Barcelona is being bombed for what they call its Republican sins.
The Nationalists had hit back.

The whole family was in shock. But this was only the beginning.

At the start of the following year Franco’s troops closed in and they all had to hide in their homes in terror as Fascist troops paraded down the city streets.

‘Save us, save us,’ Paloma cried in terror. Even she was too scared to go out and look at them.

Julia watched her mother cry and she saw her father hold her hand and comfort her. ‘Do not be scared, my love,’ he said to her. ‘At least we have been spared.’

‘But for what?’ Julia’s mother cried. ‘What will become of us? Will we ever be safe again?’

Julia’s father could not answer that – because he did not know.

But like everyone else, after the city had been taken, he took care to sever his connections with the people who had become the wrong people to know, the dangerous people to be affiliated with. Julia understood why it had to be done. Everyone did the same. People scurried around, heads down, eyes averted. And anyone with the wrong political connections had to leave Barcelona – fast.

In March, Madrid fell, and then Valencia.

‘It is all over,’ Julia’s father said. ‘
Dulce Jesús!
’ He swore, but in capitulation rather than anger.

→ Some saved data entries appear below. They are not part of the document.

(** Lines 53-57: the value stored under ["index"] for the entry at
    position [i]. *)
Definition resolve_index (i : nat) (tc : pydict) : result pyval :=
  let idx := dict_get_default "index" (PInt (Z.of_nat i)) tc in
  match idx with
  | PStr s =>
      if isdigit s
      then z <-? py_int s ;; Ok (PInt z)
      else Ok (PInt (Z.of_nat i))
  | _ => if isinstance_int idx then Ok idx else Ok (PInt (Z.of_nat i))
  end.

(** The loop over [enumerate(tool_calls)], started at position [i]. *)
Fixpoint normalize_from (i : nat) (tool_calls : list pyval) : result (list pyval) :=
  match tool_calls with
  | [] => Ok []
  | PDict d :: rest =>
      idx <-? resolve_index i d ;;
      out <-? normalize_from (S i) rest ;;
      Ok (PDict (dict_set "index" idx d) :: out)
  | _ :: rest => normalize_from (S i) rest
  end.

Definition _normalize_tool_calls (tool_calls : list pyval) : result (list pyval) :=
  normalize_from 0 tool_calls.

(* ------------------------------------------------------------------ *)
(** ** Text call extractor *)

(** Lower-casing of one character, as [re.IGNORECASE] applies it before
    comparing with a pattern letter: A-Z and the Latin-1 capitals. *)
Definition lower (c : ascii) : ascii :=
  let n := code c in
  if ((65 <=? n) && (n <=? 90)
      || (192 <=? n) && (n <=? 222) && negb (n =? 215))%nat
  then ascii_of_nat (n + 32) else c.

(** Match of the literal [pat] (written in lower case) at the start of
    [s] under [re.IGNORECASE]; the text after the match.  Of the
    characters of the pattern of line 69 only the letter [i] has matches
    that no [string] holds (U+0130 and U+0131, beyond code point 255). *)
Fixpoint imatch (pat s : string) : option string :=
  match pat with
  | EmptyString => Some s
  | String p pat' =>
      match s with
      | EmptyString => None
      | String c s' => if Ascii.eqb (lower c) p then imatch pat' s' else None
      end
  end.
(* ===================================================================== *)
(** * The drain loop, the fetch and the import *)
(* ===================================================================== *)

(** C3, as the code has it.  In every run of a session, each pass of
    the drain loop (after the login, after every expunge and after
    every idle wait) does select, and every select names the mailbox
    "INBOX"; after a select that reported no message the next call is
    the IDLE of [doIdle] (the drain loop has ended without an error),
    after one that reported messages the session does fetch sequence
    number 1 with the whole body; and when the fetch returned messages,
    the fetch is closed, the first message, built from its UID and its
    body sections, is logged and is handed to [importToGmail]: the
    import call for its bytes is made. *)
Theorem C3_drain_pass (w : world) (imap : imapCredentials) (fuel : nat)
    (pre post : trace) :
  traceOf (run fuel w (doSession imap) []) = pre ++ post ->
  (forall m r post', post = EvSelect m r :: post' -> m = "INBOX") /\
  ((exists u p, ends pre [EvLogin u p None]) \/
   ends pre [EvExpunge None] \/ ends pre [EvIdleWait None] ->
   exists r, thenCalls w (doSession imap) pre post (EvSelect "INBOX" r)) /\
  (forall m count, ends pre [EvSelect m (inl {| NumMessages := count |})] ->
     if (count =? 0)%N
     then exists r, thenCalls w (doSession imap) pre post (EvIdle r)
     else exists r,
         thenCalls w (doSession imap) pre post
           (EvFetch (SeqSet [1%N])
              {| BodySection := [{| Specifier := ""; Peek := false |}] |}
              r)) /\
  (forall s o b rest, ends pre [EvFetch s o (inl (b :: rest))] ->
     thenCalls w (doSession imap) pre post EvFetchClose) /\
  (forall s o b rest, ends pre [EvFetch s o (inl (b :: rest)); EvFetchClose] ->
     thenCalls w (doSession imap) pre post
       (EvLog (LogImporting (Username imap)
                 (length (concat (BodySectionData b)))))) /\
  (forall s o b rest l,
     ends pre [EvFetch s o (inl (b :: rest)); EvFetchClose; EvLog l] ->
     exists r,
       thenCalls w (doSession imap) pre post
         (EvImport
            (importCall {| uid := BufUID b;
                           contents := concat (BodySectionData b) |}) r)).
Proof.
  intros E.
  repeat match goal with |- _ /\ _ => split end.
  - intros m r post' ->.
    pose proof (always_at (doSession_allowed w imap fuel) E) as Hx.
    cbn [allowed] in Hx. tauto.
  - intros [(u & p & He) | [He | He]]; next_call E He.
  - intros m count He. destruct (N.eqb_spec count 0) as [-> | Hne].
    + next_call E He. cbn [NumMessages] in *. lia.
    + destruct (session_next
                  (fun y => exists r, y = EvFetch (SeqSetNum 1) wholeBody r) E)
        as (y & (r & ->) & Hnext).
      * going He.
      * intros y Hy. after Hy He; cbn [NumMessages] in *; eauto.
        contradiction.
      * exists r. exact Hnext.
  - intros s o b rest He. next_call E He.
  - intros s o b rest He.
    change (LogImporting (Username imap) (length (concat (BodySectionData b))))
      with (importingLine imap (messageOf b)).
    next_call E He.
  - intros s o b rest l He.
    change {| uid := BufUID b; contents := concat (BodySectionData b) |}
      with (messageOf b).
    next_call E He.
Qed.

(** [fetchFirstMessage] step by step. *)
Lemma fetchFirstMessage_steps (w : world) (tr : trace) (fuel : nat) :
  let out := run (3 + fuel) w fetchFirstMessage tr in
  let options := {| BodySection := [{| Specifier := ""; Peek := false |}] |} in
  let collected := w tr _ (Fetch (SeqSet [1%N]) options) in
  let tr1 := tr ++ [EvFetch (SeqSet [1%N]) options collected] in
  match collected with
  | inr e => gives out (None, Some e) (tr1 ++ [EvLog (LogFetch e); EvFetchClose])
  | inl [] => gives out (None, None) (tr1 ++ [EvFetchClose])
  | inl (msg :: _) =>
      gives out
        (Some {| uid := BufUID msg;
                 contents := concat (BodySectionData msg) |}, None)
        (tr1 ++ [EvFetchClose])
  end.
Proof.
  cbn zeta. unfold fetchFirstMessage, gives. cbn [Nat.add]. runs.
  unfold SeqSetNum, zeroBodySection.
  destruct (w tr _ (Fetch _ _)) as [[|msg msgs]|e];
    cbn [length Nat.leb]; runs; rewrite <- ?app_assoc; eexists; reflexivity.
Qed.
(** ** The commands of a run of [handleWebhook] *)

Lemma handleWebhook_invoked
  config (rs : list RepoConfig) (payload : JSON) st results st' :
  repositories config = map JObject rs ->
  handleWebhook config payload st = (Return results, st') ->
  exists P n,
    invoked st'
      = invoked st ++ P
          ++ map restartCommand (firstn n (dockerServices config)) /\
    incl P (map pull_command_of rs) /\
    (length P <= length rs)%nat /\
    (res_success results = true ->
     P = map pull_command_of rs /\ n = length (dockerServices config)).
Proof.
  intros Hrepos E.
  destruct (handleWebhook_Return _ _ _ _ _ E)
    as (st1 & st2 & b & [Hw1 Hi1] & Hc & Hsvc & Hs & Hb).
  rewrite Hrepos in Hc.
  apply pull_chain_commands in Hc as (P & HiP & Hincl & Hlen & Hall).
  destruct (restartDockerServices_run config (dockerServices config) st2)
    as (sb & n & Er & Hin & Hn).
  rewrite Er in Hsvc. injection Hsvc as <- <-.
  exists P, n. split; [|split; [assumption | split; [assumption|]]].
  - rewrite Hin, HiP, <- Hi1, <- app_assoc. reflexivity.
  - intros Hsucc. rewrite Hb in Hsucc.
    apply andb_true_iff in Hsucc as [Hrs Hsv].
    split; [now apply Hall|].
    destruct (runAll (world st2) (map restartCommand (dockerServices config)))
      as [w|]; [|discriminate].
    now apply (Hn w).
Qed.

(** The repositories whose command a chain of pulls has run. *)
Lemma pull_chain_ran config (rs : list RepoConfig) :
  forall st entries st',
    pull_chain config st (map JObject rs) entries st' ->
    exists ran,
      subsequence ran rs /\
      invoked st' = invoked st ++ map pull_command_of ran.
Proof.
  induction rs as [|r rs IH]; intros st entries st' H; simpl in H;
    inversion H; subst.
  - exists []. rewrite app_nil_r. split; [constructor | reflexivity].
  - match goal with
    | Hc : pull_chain _ _ (map JObject rs) _ _ |- _ =>
        apply IH in Hc as (ran & Hsub & Hi)
    end.
    match goal with
    | Hp : pullRepository _ _ _ = _ |- _ =>
        apply pullRepository_step in Hp
          as [(_ & [_ Hi0] & _) | (_ & _ & _ & Hi0)]
    end.
    + exists ran. split; [now constructor | congruence].
    + exists (r :: ran). split; [now constructor|].
      rewrite Hi, Hi0, <- app_assoc. reflexivity.
Qed.

(** X6. [handleWebhook] runs no command but the pull commands of the
    configured repositories and the restart commands of the configured
    services: the pulls come first, those of some of the configured
    repositories taken in the configured order, so at most one for each;
    and then an initial segment of the restarts in configured order. *)
Theorem handleWebhook_commands
  config (rs : list RepoConfig) (payload : JSON) st results st' :
  repositories config = map JObject rs ->
  handleWebhook config payload st = (Return results, st') ->
  exists ran n,
    subsequence ran rs /\
    invoked st'
      = invoked st ++ map pull_command_of ran
          ++ map restartCommand (firstn n (dockerServices config)).
Proof.
  intros Hrepos E.
  destruct (handleWebhook_Return _ _ _ _ _ E)
    as (st1 & st2 & b & [Hw1 Hi1] & Hc & Hsvc & _).
  rewrite Hrepos in Hc.
  apply pull_chain_ran in Hc as (ran & Hsub & Hi).
  destruct (restartDockerServices_run config (dockerServices config) st2)
    as (sb & n & Er & Hin & _).
  rewrite Er in Hsvc. injection Hsvc as _ <-.
  exists ran, n. split; [assumption|].
  rewrite Hin, Hi, <- Hi1, <- app_assoc. reflexivity.
Qed.

(** X7. When the result of [handleWebhook] has [success] true, the pull
    command of every configured repository and then the restart command of
    every configured service have been run, each once, in the configured
    order, and nothing else. *)
Theorem handleWebhook_success_all_ran
  config (rs : list RepoConfig) (payload : JSON) st results st' :
  repositories config = map JObject rs ->
  handleWebhook config payload st = (Return results, st') ->
  res_success results = true ->
  invoked st'
    = invoked st ++ map pull_command_of rs
        ++ map restartCommand (dockerServices config).
Proof.
  intros Hrepos E Hsucc.
  destruct (handleWebhook_invoked config rs payload st results st' Hrepos E)
    as (P & n & Hi & _ & _ & Hall).
  destruct (Hall Hsucc) as [-> ->].
  now rewrite firstn_all in Hi.
Qed.

Lemma forallb_out_success_map (b : bool) (rs : list RepoConfig) :
  forallb out_success
    (map (fun r => {| out_name := name r; out_success := b |}) rs)
  = match rs with [] => true | _ :: _ => b end.
Proof.
  induction rs as [|r rs IH]; [reflexivity|].
  cbn [map forallb out_success]. rewrite IH.
  destruct b, rs; reflexivity.
Qed.

Lemma pull_chain_all_succeed config (rs : list RepoConfig) :
  forall st w1,
    runPulls (world st) rs = Some w1 ->
    exists st1,
      pull_chain config st (map JObject rs)
        (map (fun r => {| out_name := name r; out_success := true |}) rs)
        st1 /\
      world st1 = w1 /\
      invoked st1 = invoked st ++ map pull_command_of rs.
Proof.
  induction rs as [|r rs IH]; intros st w1 Hrun; cbn [runPulls] in Hrun.
  - injection Hrun as <-. exists st. simpl. rewrite app_nil_r.
    repeat split. constructor.
  - destruct (existsSync (world st) (path r)) eqn:Hex; [|discriminate].
    destruct (pullRepository_existing config r st Hex)
      as (sa & Ea & Hw & Hi).
    destruct (child_process_exec (world st) (pull_command_of r)) as [x w'].
    cbn [fst snd] in *.
    destruct (exec_error x); [discriminate|].
    rewrite <- Hw in Hrun.
    destruct (IH sa w1 Hrun) as (st1 & Hc & Hw1 & Hi1).
    exists st1. split; [|split; [assumption|]].
    + cbn [map].
      exact (pull_chain_cons config st (JObject r) true sa _ _ _ Ea Hc).
    + cbn [map]. rewrite Hi1, Hi, <- app_assoc. reflexivity.
Qed.
(** * HigherMathInvestigations: class numbers and sparse polynomials

  A shallow embedding of [class_number.py] and [polynomial.py].

  - Python [int] is [Z]; Python [float] is IEEE-754 binary64, taken from
    the Standard Library's [SpecFloat] ([prec = 53], [emax = 1024]).
  - A raised exception is the [Err] branch of [result]; stateful code
    runs in a small state-and-exception monad over a heap of objects.
  - [dict] is an insertion-ordered association list with unique keys. *)

From Stdlib Require Import ZArith Bool String List Lia.
From Stdlib Require Import Floats.SpecFloat.
From Stdlib Require Import Sorting.Sorted.
From Stdlib Require Import DecimalString.
Import ListNotations.
Open Scope Z_scope.

(** ** Python values shared by both files *)

Module Py.

(** The exception classes the two files can raise. [SystemError] stands
    for a dangling reference, which no Python program can build. *)
Inductive exn :=
| AssertionError | TypeError | ValueError | OverflowError
| AttributeError | NotImplementedError | Warning | SystemError.

Inductive result (A : Type) :=
| Ok (a : A)
| Err (e : exn).
Arguments Ok {A} a.
Arguments Err {A} e.

Definition rbind {A B} (r : result A) (k : A -> result B) : result B :=
  match r with Ok a => k a | Err e => Err e end.

Definition ref := nat.
Bind Scope nat_scope with ref.

(** What a variable can hold: a number, a reference to a heap object, or
    an exception instance handled as an ordinary value. *)
Inductive pyval :=
| VInt (z : Z)
| VFloat (f : spec_float)
| VRef (r : ref)
| VExc (e : exn).

(** [range(lo, hi)] *)
Definition range (lo hi : Z) : list Z :=
  map (fun i => lo + Z.of_nat i) (seq 0 (Z.to_nat (hi - lo))).

End Py.

(** ** class_number.py *)

Module ClassNumber.
Import Py.

(** [int(x ** 0.5)] for an integral [x >= 0]: the double-precision power
    followed by truncation is taken as the exact integer square root.
    Doubles represent every integer below [2^53] exactly, so the two
    agree on all inputs the script feeds ([D < 170]); rounding and the
    finite range of doubles on huge inputs are not modelled. *)
Definition int_sqrt (x : Z) : Z := Z.sqrt x.

(** [factors_of_n(n)]: two asserts, then the divisor loop over
    [range(2, int(n**0.5)+1)] appending to [ls_out]. *)
Definition factors_of_n (n : pyval) : result (list (Z * Z)) :=
  match n with
  | VInt n =>
      if n >? -1 then
        Ok (fold_left
              (fun ls_out i =>
                 if n mod i =? 0 then ls_out ++ [(i, n / i)] else ls_out)
              (range 2 (int_sqrt n + 1))
              [(1, n)])
      else Err AssertionError
  | _ => Err AssertionError
  end.
(** Every point comes back to itself within [M] steps. *)
Lemma orbit_returns x : 0 <= x < M ->
  exists k, (1 <= k <= Z.to_nat M)%nat /\ iter k f x = x.
Proof using f_range f_inj.
  intros Hx. set (ks := seq 1 (Z.to_nat M)).
  destruct (decide (Exists (fun k => iter k f x = x) ks)) as [HE|HN].
  { apply Exists_exists in HE as (k & Hk & E). exists k. apply elem_of_seq in Hk.
    split; [lia|done]. }
  exfalso. apply not_Exists_Forall in HN; [|apply _]. rewrite Forall_forall in HN.
  set (l := (fun k => iter k f x) <$> seq 0 (S (Z.to_nat M))).
  assert (Hnd : NoDup l).
  { apply NoDup_fmap_2_strong; [|apply NoDup_seq]. intros i j Hi Hj E.
    apply elem_of_seq in Hi, Hj.
    destruct (lt_eq_lt_dec i j) as [[H|]|H]; [|done|]; exfalso.
    - replace j with (i + (j - i))%nat in E by lia. rewrite iter_add in E.
      apply iter_inj in E; auto using iter_range.
      apply (HN (j - i)%nat); [apply elem_of_seq; lia|done].
    - replace i with (j + (i - j))%nat in E by lia. rewrite iter_add in E.
      apply iter_inj in E; auto using iter_range.
      apply (HN (i - j)%nat); [apply elem_of_seq; lia|done]. }
  assert (Hsub : l ⊆ seqZ 0 M).
  { intros y Hy. apply list_elem_of_fmap in Hy as (k & -> & _).
    apply elem_of_seqZ. pose proof (iter_range k x Hx). lia. }
  assert (Hs : submseteq l (seqZ 0 M)) by (apply NoDup_submseteq; [done|exact Hsub]).
  apply submseteq_length in Hs. unfold l in Hs.
  rewrite length_fmap, length_seq, length_seqZ in Hs. lia.
Qed.
End Orbit.

(** * Checking a property of every integer of a segment by computation *)

Fixpoint all_z (fuel : nat) (lo : Z) (f : Z -> bool) : bool :=
  match fuel with O => true | S fuel => if f lo then all_z fuel (lo + 1) f else false end.

Lemma all_z_spec fuel : forall lo f, all_z fuel lo f = true ->
  forall z, lo <= z < lo + Z.of_nat fuel -> f z = true.
Proof.
  induction fuel as [|fuel IH]; intros lo f; cbn [all_z]; [lia|].
  destruct (f lo) eqn:E; [|done]. intros H z Hz.
  destruct (decide (z = lo)) as [->|]; [done|]. apply (IH (lo + 1) f H). lia.
Qed.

He was right. On 1 April, the last of the Republican forces surrendered and Nationalist victory was proclaimed.

*

One night, a few weeks after they’d listened to the victory ceremony on the radio, after Julia had gone to bed, as the cathedral bells tolled midnight, she heard the rise and fall of her parents’ voices once again. She pulled her robe around her and sat huddled on the stair to listen. It scared her. The words poured from her father in a stream – like lava from a volcano; it was as if he had to talk or he would go mad. He spoke of political militants and ‘Bolshevik infection’. Of the madmen, the tramps and the beggars who kept all their worldly goods in a bundle underneath the arches of Calle Fernando. And of the prison camps such as Montjuïc Castle and the continuing executions there; of those who had been tortured and yet still lived with the scars. His voice rose in panic; it grew louder and then faded. Her mother was trying to soothe him; Julia could hear her voice, could imagine her
stroking his hair from his face, drawing him to her for comfort.

She sighed as she returned to her bed. Since the war nothing was the same. How could it be? Spain’s economy was in tatters. Bridges, railways, roads, all was in chaos. But it was more than that. After what she had heard last night, Julia was worrying for her father’s sanity.

That night they had eaten their fill but it had not been a happy family meal.

‘Where did you get the food?’ her mother had asked Papa.

‘I earnt it,’ he replied. His eyes were wild.

He did not have to say more. Chaos had brought corruption and since the end of the war the black market had flourished. Beans, meat, olive oil, flour … They were all hard to procure and cost so much more than the official levy.

Had Papa earnt it? What exactly had he done? Julia had seen how hard he had to look for work – despite the destruction that lay around them, despite the desperate need for rebuilding. His shoulders seemed to hunch lower with every day. And she knew from what she had overheard that he had to be careful who he worked for and that people had to be cautious about who they employed. Please God he would not be thought a former left-wing sympathiser.

‘We all know,’ she had heard him say, ‘what happens to them.’

The following night there was almost nothing to eat. Mama cooked a little rice and a few beans – though Julia knew she had to be thrifty; she did not know where the next
meal would be coming from. There were days when their family went to bed hungry – too many days.